* [Action item]
Output exactly the lines from the line with "m_argv0 : string;" through the end of the records below. Include nothing else.

* [Input data]

(** * Shipment records: derived totals and grouped subtotals

    A shallow embedding of the two stages of the repository:
    - [Sheets] follows [src/routes/sheets.py]: [process_data] computes the
      derived fields of each row, [sort_and_subtotal] sorts the rows by
      [ITEM], groups them and sums the numeric fields per group and overall;
    - [DataStructure] follows [data_structure.py], the DataFrame script that
      interleaves the sorted rows with labelled subtotal rows.

    Python values are the scalars a JSON body or a spreadsheet cell can hold.
    An int is unbounded ([Z]); a float is an IEEE binary64 number (the
    primitive [float]).  A raised exception is the result [None]. *)

From Stdlib Require Import ZArith QArith Qcanon Floats Permutation Sorted.
From stdpp Require Import gmap strings list sorting.
From stdpp Require Import pretty.

Local Open Scope Z_scope.

(** ** Python values and the operators the code applies to them *)

Module Py.

Inductive pyval : Type :=
  | VNone
  | VBool (b : bool)
  | VInt (z : Z)
  | VFloat (x : float)
  | VStr (s : string).

(** [bool] is a subclass of [int]: [True] counts as 1 in arithmetic. *)
Definition int_of (v : pyval) : option Z :=
  match v with
  | VBool b => Some (Z.b2z b)
  | VInt z => Some z
  | _ => None
  end.

(** The ints that [float] accepts lie strictly between [-float_limit] and
    [float_limit]: from [2^1024 - 2^970] on, rounding to nearest reaches
    [2^1024], which is no binary64 number. *)
Definition float_limit : Z := Eval vm_compute in 2 ^ 1024 - 2 ^ 970.

(** [float(z)]: the binary64 number nearest to [z], ties to even; an
    OverflowError for an int beyond the range of a float. *)
Definition float_of_Z (z : Z) : option float :=
  if Z.abs z <? float_limit
  then Some (SF2Prim (binary_normalize prec emax z 0 false))
  else None.

#[global] Arguments float_limit : simpl never.
#[global] Arguments float_of_Z : simpl never.

(** The float a number is converted to when it meets a float. *)
Definition float_of (v : pyval) : option float :=
  match v with
  | VBool b => float_of_Z (Z.b2z b)
  | VInt z => float_of_Z z
  | VFloat x => Some x
  | _ => None
  end.

(** [isinstance(v, (int, float))] *)
Definition is_numeric (v : pyval) : bool :=
  match v with
  | VBool _ | VInt _ | VFloat _ => true
  | _ => false
  end.

(** Binary arithmetic on numbers: two ints give an int, otherwise both
    operands are converted to float.  [None] when an operand is no number
    (TypeError) or an int too large for a float (OverflowError). *)
Definition arith (fz : Z → Z → Z) (ff : float → float → float) (a b : pyval)
    : option pyval :=
  match int_of a, int_of b with
  | Some x, Some y => Some (VInt (fz x y))
  | _, _ =>
      match float_of a, float_of b with
      | Some x, Some y => Some (VFloat (ff x y))
      | _, _ => None
      end
  end.

Fixpoint str_repeat (s : string) (n : nat) : string :=
  match n with
  | O => ""
  | S n' => s +:+ str_repeat s n'
  end.

(** [a + b]: numbers add, strings concatenate, anything else is a TypeError. *)
Definition py_add (a b : pyval) : option pyval :=
  match a, b with
  | VStr s, VStr t => Some (VStr (s +:+ t))
  | _, _ => arith Z.add PrimFloat.add a b
  end.

(** [a * b]: numbers multiply, a string times an int repeats the string,
    anything else is a TypeError. *)
Definition py_mul (a b : pyval) : option pyval :=
  match a, b with
  | VStr s, (VBool _ | VInt _) =>
      n ← int_of b; Some (VStr (str_repeat s (Z.to_nat n)))
  | (VBool _ | VInt _), VStr s =>
      n ← int_of a; Some (VStr (str_repeat s (Z.to_nat n)))
  | _, _ => arith Z.mul PrimFloat.mul a b
  end.

(** The exact value of a number: Python compares an int with a float
    without rounding either. *)
Inductive xreal : Type :=
  | XNaN
  | XInf (negative : bool)
  | XFin (q : Qc).

Definition float_val (x : float) : xreal :=
  match Prim2SF x with
  | S754_nan => XNaN
  | S754_infinity s => XInf s
  | S754_zero _ => XFin 0
  | S754_finite s m e =>
      XFin (Q2Qc (inject_Z (cond_Zopp s (Z.pos m)) * Qpower 2 e))
  end.

Definition num_val (v : pyval) : option xreal :=
  match v with
  | VBool b => Some (XFin (Qc_of_Z (Z.b2z b)))
  | VInt z => Some (XFin (Qc_of_Z z))
  | VFloat x => Some (float_val x)
  | _ => None
  end.

Definition xlt (a b : xreal) : bool :=
  match a, b with
  | XNaN, _ | _, XNaN => false
  | XInf s, XInf t => s && negb t
  | XInf s, XFin _ => s
  | XFin _, XInf t => negb t
  | XFin p, XFin q => bool_decide (p < q)%Qc
  end.

Definition xeq (a b : xreal) : bool :=
  match a, b with
  | XInf s, XInf t => Bool.eqb s t
  | XFin p, XFin q => bool_decide (p = q)
  | _, _ => false
  end.

(** [a < b]: defined between two strings (code-point order, which is the
    byte order of the UTF-8 encoding) and between two numbers; a TypeError
    otherwise, also for [None < None]. *)
Definition py_lt (a b : pyval) : option bool :=
  match a, b with
  | VStr s, VStr t => Some (String.ltb s t)
  | _, _ =>
      match num_val a, num_val b with
      | Some x, Some y => Some (xlt x y)
      | _, _ => None
      end
  end.

(** [a == b], as a dict compares keys: numbers by value across
    bool/int/float (a NaN equals nothing), strings by content. *)
Definition py_eq (a b : pyval) : bool :=
  match a, b with
  | VNone, VNone => true
  | VStr s, VStr t => bool_decide (s = t)
  | _, _ =>
      match num_val a, num_val b with
      | Some x, Some y => xeq x y
      | _, _ => false
      end
  end.
(** * Contextual subgraph engine of the conversational knowledge-graph backend

    A shallow embedding of [backend/src/core/graph_manager.py] (class
    [GraphManager]) together with the parts of the Python runtime and of
    networkx that it calls, and the proofs of the properties stated for it.

    Conventions of the embedding:
    - a Python [float] is a real number (exact arithmetic; [exp] and [ln] of
      the reals are what [math.exp] and [math.log] return, and [math_exp]
      says when the former raises [OverflowError] instead of returning);
    - a Python [int] is a [Z];
    - a [dict] is an association list in insertion order, with the
      operations of the interpreter ([get], [d[k] = v], [del d[k]]);
    - a [set] of strings is a duplicate-free list; the order in which the
      interpreter iterates over a set is not fixed by the language, so it is
      a service of the runtime ([set_iter]) about which only one thing is
      known: it enumerates the elements of the set;
    - exceptions are values of [exn], fallible code returns a [result];
    - the wall clock, the file system and the PageRank routine are inputs. *)

From Stdlib Require Import List String Ascii Bool Arith ZArith Lia Reals Lra Permutation.
Import ListNotations.


(** ** Python runtime *)

(** Node identifiers are strings. *)
Abbreviation node := string (only parsing).

(** Exceptions that the modelled code can meet. *)
Inductive exn : Type :=
| OSError
| GraphMLError
| NetworkXError
| NetworkXNoPath
| NodeNotFound
| NetworkXNotImplemented
| PowerIterationFailedConvergence
| StopIteration
| ValueError
| AttributeError
| OverflowError.

Inductive result (A : Type) : Type :=
| Ok (a : A)
| Raise (e : exn).

Arguments Ok {A} a.
Arguments Raise {A} e.

Definition bind {A B : Type} (m : result A) (k : A -> result B) : result B :=
  match m with
  | Ok a => k a
  | Raise e => Raise e
  end.

Notation "x <- m ;; k" := (bind m (fun x => k))
  (at level 61, m at next level, right associativity).

(** [try: m except (classes): handler]. *)
Definition try_except {A : Type} (m : result A) (catches : exn -> bool)
  (handler : result A) : result A :=
  match m with
  | Ok a => Ok a
  | Raise e => if catches e then handler else Raise e
  end.

(** [except Exception] catches every exception of [exn]. *)
Definition is_Exception (e : exn) : bool := true.

(** [except nx.NetworkXError]: in networkx [NetworkXNoPath], [NodeNotFound]
    and [NetworkXNotImplemented] derive from [NetworkXException], not from
    [NetworkXError]. *)
Definition is_NetworkXError (e : exn) : bool :=
  match e with
  | NetworkXError => true
  | _ => false
  end.

(** [except (nx.NetworkXNoPath, nx.NodeNotFound)]. *)
Definition is_NoPath_or_NodeNotFound (e : exn) : bool :=
  match e with
  | NetworkXNoPath | NodeNotFound => true
  | _ => false
  end.

(** *** Dictionaries *)

Definition dict (V : Type) := list (string * V).

Fixpoint dict_get {V : Type} (k : string) (d : dict V) : option V :=
  match d with
  | [] => None
  | (k', v) :: d' => if String.eqb k k' then Some v else dict_get k d'
  end.

(** [d.get(k, default)] *)
Definition dict_get_default {V : Type} (k : string) (default : V) (d : dict V) : V :=
  match dict_get k d with
  | Some v => v
  | None => default
  end.
(** * UVM toolchain (dz4.py): assembler and interpreter

    A shallow embedding of [assemble] and [interpret] from [src/dz4/dz4.py]
    together with the properties of the instruction encoding and of the
    execution semantics.

    Python integers are unbounded, so instruction words and arguments are
    [Z]; the bit operators [&], [|], [<<], [>>] are [Z.land], [Z.lor],
    [Z.shiftl], [Z.shiftr], which agree with Python on negative numbers
    (infinite two's complement).  Exceptions are an explicit error result. *)

From Stdlib Require Import ZArith List Lia Bool Ascii String.
From stdpp Require Import base list strings gmap.

Local Open Scope Z_scope.

(** ** Exceptions and the error monad *)

Inductive exn : Type :=
| ValueError
| IndexError
| OverflowError
| FileNotFoundError
| UnicodeDecodeError.

Inductive result (A : Type) : Type :=
| Ret (a : A)
| Raise (e : exn).
Arguments Ret {A} a.
Arguments Raise {A} e.

Definition bind {A B : Type} (r : result A) (k : A -> result B) : result B :=
  match r with
  | Ret a => k a
  | Raise e => Raise e
  end.

Notation "'let*' x ':=' r 'in' k" := (bind r (fun x => k))
  (at level 10, x pattern, r at level 100, k at level 200).

(** ** Instruction encoding (the body of the loop of [assemble]) *)

Module Encoder.
(** Modelled from the spec: [Timer]'s query is missing.  [Elapsed] fires and
    resets the reference point to [now] only when [now - reference >=
    interval]; otherwise it leaves the timer untouched. *)
Definition Elapsed (now : Time) (t : Timer) : bool * Timer :=
  if Qle_bool (t_interval t) (now - t_reference t)%Q
  then (true, mkTimer now (t_interval t))
  else (false, t).

(** Modelled from the spec: [Module::Stage] is missing.  The execution
    buckets, in their enumerated order. *)
Inductive Stage : Type :=
| Always
| PreUpdate
| UpdateNormal
| PostUpdate
| Render.

#[global] Instance Stage_eq_dec : EqDecision Stage.
Proof. solve_decision. Defined.

(** The type identity of a module class (the template argument [T]). *)
Definition TypeId : Type := nat.

(** A module instance on the heap, named by its handle. *)
Definition ModuleInst : Type := nat.

(** A [Game] instance on the heap, named by its handle; a [Game *] is an
    optional handle, [None] being [nullptr]. *)
Definition Game : Type := nat.

(** What the outside world can observe of a run, oldest first. *)
Inductive event : Type :=
| EvGameDestroyed (g : Game)
| EvGameUpdate (g : Game)
| EvModuleDestroyed (inst : ModuleInst)
| EvModuleUpdate (ty : TypeId)
| EvModuleRender (ty : TypeId)
| EvSleep (d : Time).

(** ** Module registry *)

(** Modelled from the spec: [ModuleHolder.hpp] is missing.  The registry is
    a mapping from type identity to (stage, instance) together with, for
    each stage, the ordered sequence of the type identities registered in
    it.  The order of registration across stages is kept as well, since the
    registry is torn down in the reverse of it. *)
Record ModuleHolder : Type := mkModuleHolder {
  mh_modules : gmap TypeId (Stage * ModuleInst);
  mh_stages : Stage -> list TypeId;
  mh_order : list TypeId
}.

Inductive AddOutcome : Type :=
| Added
| Conflict.

Definition stage_append (s : Stage) (ty : TypeId) (f : Stage -> list TypeId)
  : Stage -> list TypeId :=
  fun s' => if decide (s' = s) then f s' ++ [ty] else f s'.

Definition stage_remove (ty : TypeId) (f : Stage -> list TypeId)
  : Stage -> list TypeId :=
  fun s' => filter (fun ty' => ty' <> ty) (f s').

(** Modelled from the spec: [ModuleHolder::Has] is missing. *)
Definition Has (ty : TypeId) (r : ModuleHolder) : bool :=
  bool_decide (is_Some (mh_modules r !! ty)).

(** Modelled from the spec: [ModuleHolder::Get] is missing.  An absent type
    yields the null result. *)
Definition Get (ty : TypeId) (r : ModuleHolder) : option ModuleInst :=
  snd <$> mh_modules r !! ty.

(** Modelled from the spec: [ModuleHolder::Add] is missing.  Registers the
    instance under its type identity and stage and appends it to the stage's
    sequence; when the type identity is already registered the registration
    is rejected and a conflict is reported. *)
Definition Add (ty : TypeId) (stage : Stage) (inst : ModuleInst)
    (r : ModuleHolder) : AddOutcome * ModuleHolder :=
  match mh_modules r !! ty with
  | Some _ => (Conflict, r)
  | None =>
      (Added,
       mkModuleHolder (<[ty := (stage, inst)]> (mh_modules r))
                      (stage_append stage ty (mh_stages r))
                      (mh_order r ++ [ty]))
  end.

(** Modelled from the spec: [ModuleHolder::Remove] is missing.  Unregisters
    the module if present, handing back the instance to destroy; a no-op
    when absent. *)
Definition Remove (ty : TypeId) (r : ModuleHolder)
  : option ModuleInst * ModuleHolder :=
  match mh_modules r !! ty with
  | Some (_, inst) =>
      (Some inst,
       mkModuleHolder (delete ty (mh_modules r)) (stage_remove ty (mh_stages r))
                      (filter (fun ty' => ty' <> ty) (mh_order r)))
  | None => (None, r)
  end.

(** The stages swept by the update phase, in ascending order. *)
Definition update_stages : list Stage :=
  [Always; PreUpdate; UpdateNormal; PostUpdate].

(** Modelled from the spec: the traversals are missing.  The visiting order
    of [ForEachInStage], and of [ForEachInStageOrder] over the given stages:
    ascending stage order, registration order within a stage. *)
Definition ForEachInStage (s : Stage) (r : ModuleHolder) : list TypeId :=
  mh_stages r s.

Definition ForEachInStageOrder (stages : list Stage) (r : ModuleHolder)
  : list TypeId :=
  concat (map (fun s => ForEachInStage s r) stages).

(** ** Engine (Engine.hpp, lines 35-210) *)

Record Engine : Type := mkEngine {
  m_modules : ModuleHolder;
  m_game : option Game;
  m_argv0 : string;
  m_timeOffset : Time;
  m_fpsLimit : float32;
  m_running : bool;
  m_deltaUpdate : Delta;
  m_deltaRender : Delta;
  m_timerUpdate : Timer;
  m_timerRender : Timer;
  m_ups : ChangePerSecond;
  m_fps : ChangePerSecond
}.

* [Result]
  m_argv0 : string;
  m_timeOffset : Time;
  m_fpsLimit : float32;
  m_running : bool;
  m_deltaUpdate : Delta;
  m_deltaRender : Delta;
  m_timerUpdate : Timer;
  m_timerRender : Timer;
  m_ups : ChangePerSecond;
  m_fps : ChangePerSecond
}.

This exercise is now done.